Priolo, omicidio Boscarino: dopo i testi-chiave la parola agli imputati

PRIOLO GARGALLO – È prevista per il prossimo 11 dicembre l’audizione dei tre giovani priolesi accusati dell’omicidio del ventiquattrenne Alessio Boscarino, verificatosi a Priolo la notte del 4 dicembre 2016, e processati dalla Corte di assise di Siracusa (presidente Carrubba).

I fratelli Christian e Roberto De Simone e un loro amico, Davide Greco, detenuti da circa due anni con la grave accusa di omicidio premeditato, saranno sentiti dai giudici della Corte aretusea, dopo che nell’udienza del 6 novembre scorso sono stati esaminati i due testi-chiave dell’inchiesta e cioè Erika Mangiafico, fidanzata della vittima, e Giovanni Turlà, amico del Boscarino, entrambi testimoni oculari del mortale agguato notturno.

La prima ha riferito di un’auto scura da cui sarebbe sceso il killer armato, mentre il Turlà ha escluso che lo stesso attentatore potesse essere uno dei tre imputati (presenti in aula), attese le diverse fattezze fisiche.

Gli inquirenti misero sotto accusa i tre odierni imputati sulla base delle video-riprese di alcune telecamere poste lungo le strade che conducono alla piazza teatro dell’omicidio e sulla scorta della video-registrazione di una conversazione tra la madre del Boscarino e i due suddetti testimoni oculari.

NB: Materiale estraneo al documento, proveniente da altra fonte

(** A flush empties the buffer: started when no write is claimed, and left to run with nothing raised and every row taken, it comes to an end with
    every write that was in the buffer written to the durable tier, none written twice, and none left behind or claimed. *)
Theorem flush_empties_the_buffer w : rtc bstep bworld0 w -> bw_flush w = FIdle -> wb_in_flight (bw_buffer w) = ∅ ->
  (forall pw, pw ∈ wb_buf (bw_buffer w) -> registered (pw_table_name pw) = true) ->
  exists n, let w' := Nat.iter n quiet (begun w) in
    rtc bstep w w' /\ bw_flush w' = FIdle /\ wb_buf (bw_buffer w') = [] /\ wb_in_flight (bw_buffer w') = ∅
    /\ exists l, l ≡ₚ wb_buf (bw_buffer w) /\ bw_written w' = bw_written w ++ l.
Proof.
  intros Hs%bsound_reachable Hidle Hfl Hreg.
  pose proof (drain_all (bw_buffer w) Hfl) as Hclaim.
  set (buf := wb_buf (bw_buffer w)) in *.
  destruct (flush_runs (begun w) buf) as (n & l & Hl & Hrun).
  - done.
  - intros pw Hin. apply (bs_retries w Hs). by left.
  - unfold begun. by rewrite Hclaim.
  - apply parents_are_sorted, parent_ids_distinct, Hs.
  - exists n. cbv zeta. split; [eapply rtc_l; [|apply quiet_steps]; unfold begun; apply bstep_flush, fstep_begin; [done|by destruct (drain (bw_buffer w))]|].
    rewrite Hrun. cbn [bw_flush bw_buffer bw_written]. destruct (acks_spec l (bw_buffer (begun w))) as [Hbuf Hin].
    + rewrite Hl. apply Hs.
    + intros pw Hpw. rewrite Hl in Hpw. unfold begun. rewrite Hclaim. simpl. apply elem_of_list_to_set. by apply list_elem_of_fmap_2.
    + assert (Hbegun : wb_buf (bw_buffer (begun w)) = buf /\ wb_in_flight (bw_buffer (begun w)) = list_to_set (write_key <$> buf)) by (unfold begun; by rewrite Hclaim).
      destruct Hbegun as [Hb1 Hb2]. split_and!; [done| | |by exists l].
      * apply elem_of_nil_inv. intros x [Hx Hno]%Hbuf. apply Hno. rewrite Hb1 in Hx. rewrite <- Hl in Hx. by apply list_elem_of_fmap_2.
      * rewrite Hin, Hb2. rewrite (list_to_set_perm_L (write_key <$> l) (write_key <$> buf)) by by rewrite Hl. set_solver.
Qed.

(** ** What a cancelled flush leaves *)

(** A row claimed by no flush that runs. *)
Definition orphaned (k : bkey) (pw : PendingWrite) (w : bworld) : Prop :=
  buf_get k (wb_buf (bw_buffer w)) = Some pw /\ k ∈ wb_in_flight (bw_buffer w) /\ (forall x, x ∈ in_hand (bw_flush w) -> write_key x <> k)
  /\ forall x, x ∈ bw_written w ++ (bw_given_up w).*1 -> write_key x <> k.

Lemma add_locked_other b (y : PendingWrite) k : write_key y <> k -> buf_get k (wb_buf (add_locked b y)) = buf_get k (wb_buf b)
  /\ (k ∈ wb_in_flight b -> k ∈ wb_in_flight (add_locked b y)).
Proof.
  intros Hne. unfold add_locked. destruct (buf_get (write_key y) (wb_buf b)) as [p|]; [destruct (orders_after _ _)|]; simpl; [done|..];
    rewrite buf_get_set, bool_decide_eq_false_2 by done; (split; [done|set_solver]).
Qed.

Lemma orphaned_ack k pw w x f : orphaned k pw w -> x ∈ in_hand (bw_flush w) -> (forall y, y ∈ in_hand f -> y ∈ in_hand (bw_flush w)) ->
  orphaned k pw (mkBWorld (ack (bw_buffer w) (write_key x)) f (bw_written w) (bw_given_up w) (bw_latest w)).
Proof.
  intros (Hb & Hfl & Hh & Hw) Hx Hsub. pose proof (Hh x Hx) as Hne. unfold orphaned. simpl. rewrite ack_get. split_and!; [|..|auto|done].
  - case_bool_decide; [|done]. by rewrite bool_decide_eq_false_2.
  - unfold ack. case_bool_decide; [|done]. simpl. set_solver.
Qed.

Lemma orphaned_moves k pw w f written given_up : orphaned k pw w -> (forall y, y ∈ in_hand f -> y ∈ in_hand (bw_flush w)) ->
  (forall y, y ∈ written ++ given_up.*1 -> y ∈ bw_written w ++ (bw_given_up w).*1 \/ y ∈ in_hand (bw_flush w)) ->
  orphaned k pw (mkBWorld (bw_buffer w) f written given_up (bw_latest w)).
Proof.
  intros (Hb & Hfl & Hh & Hw) Hsub Hmore. split_and!; simpl; [done|done|auto|]. intros y [Hy|Hy]%Hmore; auto.
Qed.

Lemma orphaned_step k pw w w' : orphaned k pw w -> fstep w w' -> orphaned k pw w'.
Proof.
  intros Ho Hstep. destruct Hstep as [claimed b' Hf Hd|rows fresh failed Hf|fresh failed Hf|x todo failed Hf|failed Hf|x todo Hf Hr|rows x todo Hf Hr Hl|rows x todo Hf Hr Hl|fk x todo Hf Hr Hlt|fk x todo Hf Hr Hlt|x todo Hf|x todo Hf|Hf|].
  - destruct Ho as (Hb & Hfl & Hh & Hw). unfold drain in Hd. injection Hd as <- <-. split_and!; simpl; [done|set_solver| |done].
    intros x Hx%in_hand_begin Heq. subst k. rewrite list_elem_of_In, List.filter_In, negb_true_iff, bool_decide_eq_false in Hx. by destruct Hx.
  - apply orphaned_moves; [done|by rewrite Hf|]. intros y Hy. rewrite Hf. rewrite fmap_app, <- list_fmap_compose, !elem_of_app in Hy.
    assert (Hsub : forall f, y ∈ List.filter f fresh -> y ∈ in_hand (FBatch fresh failed)) by (intros f; rewrite !list_elem_of_In, List.filter_In; intros [? _]; apply in_app_iff; by left).
    destruct Hy as [[Hy|Hy]|[Hy|(z & -> & Hz)%list_elem_of_fmap]]; [left; apply elem_of_app; by left|right; by apply (Hsub _ Hy)|left; apply elem_of_app; by right|right; by apply (Hsub _ Hz)].
  - apply orphaned_moves; [done|by rewrite Hf|auto].
  - apply orphaned_ack; [done|rewrite Hf; by left|rewrite Hf; simpl; set_solver].
  - apply orphaned_moves; [done|by rewrite Hf|auto].
  - apply orphaned_moves; [done|by rewrite Hf|rewrite Hf, fmap_app; simpl; set_solver].
  - apply orphaned_moves; [done|by rewrite Hf|rewrite Hf; simpl; set_solver].
  - apply orphaned_moves; [done|by rewrite Hf|rewrite Hf, fmap_app; simpl; set_solver].
  - apply orphaned_moves; [done|by rewrite Hf|auto].
  - apply orphaned_moves; [done|by rewrite Hf|rewrite Hf, fmap_app; simpl; set_solver].
  - apply orphaned_ack; [done|rewrite Hf; by left|rewrite Hf; simpl; set_solver].
  - assert (Hin : x ∈ in_hand (bw_flush w)) by (rewrite Hf; by left). destruct Ho as (Hb & Hfl & Hh & Hw). pose proof (Hh x Hin) as Hne.
    assert (Hre : buf_get k (wb_buf (re_enqueue (bw_buffer w) x (pw_retries x + 1)).2) = Some pw /\ k ∈ wb_in_flight (re_enqueue (bw_buffer w) x (pw_retries x + 1)).2).
    { unfold re_enqueue. case_bool_decide; [|done]. simpl. set (y := mkPendingWrite _ _ _ _). by destruct (add_locked_other (bw_buffer w) y k Hne) as [-> Hin']; auto. }
    split_and!; simpl; [apply Hre|apply Hre|intros y Hy; apply Hh; rewrite Hf; by right|done].
  - apply orphaned_moves; [done|simpl; set_solver|auto].
  - apply orphaned_moves; [done|simpl; set_solver|auto].
Qed.

Lemma orphaned_for_good k pw w w' : orphaned k pw w -> rtc fstep w w' -> orphaned k pw w'.
Proof. intros Ho Hsteps. induction Hsteps as [|w w1 w' Hstep _ IH]; [done|]. by apply IH, (orphaned_step k pw w). Qed.
End Buffer.

(** ** Runs *)

Definition plain_row : Type := columns.

Abbreviation b_step := (bstep (D := plain_row) (fun _ => None) column (fun _ => true) (fun _ => true)).
Abbreviation f_step := (fstep (D := plain_row) (fun _ => None) column (fun _ => true) (fun _ => true)).

Inductive bevent := BAdd (table entity_id : string) (row : plain_row) | BBegin | BQuiet (n : nat) | BCancel.

Definition run_bevent (w : @bworld plain_row) (e : bevent) : @bworld plain_row :=
  match e with
  | BAdd table entity_id row =>
      mkBWorld (add (fun _ => None) (bw_buffer w) table entity_id row 0) (bw_flush w) (bw_written w) (bw_given_up w) (<[(table, entity_id) := row]> (bw_latest w))
  | BBegin => match bw_flush w with FIdle => begun column (fun _ => true) w | _ => w end
  | BQuiet n => Nat.iter n (quiet (fun _ => None) (fun _ => true)) w
  | BCancel => mkBWorld (bw_buffer w) FIdle (bw_written w) (bw_given_up w) (bw_latest w)
  end.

Va detto che la signora Boscarino ha confermato in aula di aver visto scappare il De Simone Roberto.

La signora Boscarino Rosa, madre della vittima, si è costituita parte civile con l’assistenza dell’avvocato Domenico Mignosa, mentre i tre imputati, che si sono sempre protestati innocenti dopo il loro arresto, sono difesi dagli avvocati Sebastiano Troja, Antonio Zizzi e Puccio Forestiere.

La pubblica accusa è rappresentata dai pm Tommaso Pagano e Gaetano Bono della Procura di Siracusa, secondo cui l’omicidio sarebbe maturato nell’ambito di un contenzioso tra il Boscarino e la famiglia De Simone per questioni economiche e contrasti pregressi legati agli stupefacenti.